Victor-Francis Pittié, né à Calais le 27 juin 1862, est le fis du général Francis Pittié qui fut le délicat poète du Roman de la Vingtième Année et de À travers la Vie, le même qui figure en cette anthologie. Par son origine, Victor Pittié devait prendre de bonne heure le goût des lettres et même s’y attacher exclusivement. Très jeune, il collabora au Monde poétique, à la Jeune France, à l’Artiste et à d’autres Revues où la poésie tient encore une grande place . En 1887, il publia un volume intitulé : Les Jeunes Chansons, lequel contient des poèmes pleins d’une grâce franchement juvénile comme celle des vierges de seize ans, et d’un parfum de tendresse naissante pareil à celui des fleurs nouvelles au printemps.

Les Jeunes Chansons ont été éditées par A. Lemerre.

Rodolphe Darzens.





INCERTITUDE




Quelqu’un m’a dit que j’étais né
D’une sainte et double caresse,
D’un baiser donné dans l’ivresse
Sous le grand ciel illuminé.


Un autre m’a dit que la terre
Avait reçu mon âme en fleur
À travers ce cri de douleur
Qui fait des berceaux un mystère…

Et depuis, je n’ai jamais su
Si mon destin dépend encore
Ou du cri qui l’a fait éclore,
Ou du baiser qui l’a conçu !





LE SABLIER




Ton cœur est un sablier fin,
Un joli bijou d’étagère
Où l’amour, en poudre légère,
Paraît couler, couler sans fin.

Mais non, ta tendresse est pesée !
L’amant que ton cœur préférait
De ta mémoire disparaît
Dès que la poudre est épuisée.

Et pour le remplacer, ta main
N’a qu’à retourner sur sa base
Ton petit cœur, ce double vase,
Où coulera jusqu’à demain,

Dans une chute insaisissable,
L’amour que tu mesureras
À celui que tu choisiras,
Belle oublieuse au cœur de sable !




CHOSES RÊVÉES

 
 

Je rêve une maison blanche, au fond des bois verts,
Une maison très calme, et gaie, — un peu rustique,
Où l’on serait heureux à la manière antique.

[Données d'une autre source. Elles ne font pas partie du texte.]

(** * bluesky.callbacks.fitting: LiveFit, center_of_mass and PeakStats

    A shallow embedding of [src/bluesky/callbacks/fitting.py].

    - Python objects are records, Python dicts are [gmap string _].
    - A method is a computation in the monad [py S]: it reads and writes the
      object of type [S] and either returns or raises.  A raised exception
      keeps the mutations made before it, as in Python.
    - numpy's arrays are lists over a type of scalars, and the functions of
      numpy that the module calls are an interface ([Np.Ufunc],
      [Np.Numpy]): what is proved over the interface holds whatever these
      functions compute, rounding, overflow, inf and nan included.  Two
      instances are given: exact arithmetic on the rationals, and the scalar
      arithmetic of float64 (IEEE 754 binary64, [PrimFloat]). *)

From Stdlib Require Import ZArith QArith Qabs Lqa.
From Stdlib Require PrimFloat.
From stdpp Require Import gmap strings list fin_maps.
(** * agentThreshold: the extraction-and-decision pipeline of the
    Hyperliquid position monitor (src/agentThreshold.py).

    A Python [str] is a list of characters and a character is its
    Unicode code point.  [str.isspace] is the interpreter's fixed list of
    white-space characters.  The decimal digits ([\d], [Decimal()]) and
    the upper-case mapping ([str.upper]) are those of Python on the ASCII
    range and, beyond it, those of the Unicode database of the
    interpreter, which the development takes as the two parameters
    [unicode_decimal] and [unicode_upper].  [Decimal] values are the
    finite ones, a sign, a coefficient and an exponent, with the
    arithmetic of the default context (28 significant digits,
    round-half-even, Emax 999999, Overflow trapped).  Times are in
    milliseconds.  [print] diagnostics are not part of the model. *)

From Stdlib Require Import List Ascii String ZArith NArith Lia Bool.
Import ListNotations.

Set Implicit Arguments.

(** ** Text *)

(** A character is its code point. *)
Abbreviation char := N (only parsing).

Definition str := list char.

(** ["c"%ch] is the code point of the ASCII character [c]. *)
Definition char_of_bytes (l : list Byte.byte) : option N :=
  match l with
  | [b] => Some (Byte.to_N b)
  | _ => None
  end.

Definition bytes_of_char (n : N) : option (list Byte.byte) :=
  match Byte.of_N n with
  | Some b => Some [b]
  | None => None
  end.

Declare Scope ch_scope.
Delimit Scope ch_scope with ch.
String Notation N char_of_bytes bytes_of_char : ch_scope.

Tout autour, des buissons, mais des buissons couverts
De fleurs, et, près de là, suivant gaiement la pente,
Une source d’eau vive et claire qui serpente.

Au seuil, un chêne épais, un beau chêne vêtu
De majesté sereine et de calme vertu,
Où l’on ferait des vers au rythme lent des branches.

Car l’on ferait des vers ! Et même, ils seraient beaux.
Ils ne sentiraient pas le spleen et les tombeaux,
Et les ailes du rêve y seraient toutes blanches...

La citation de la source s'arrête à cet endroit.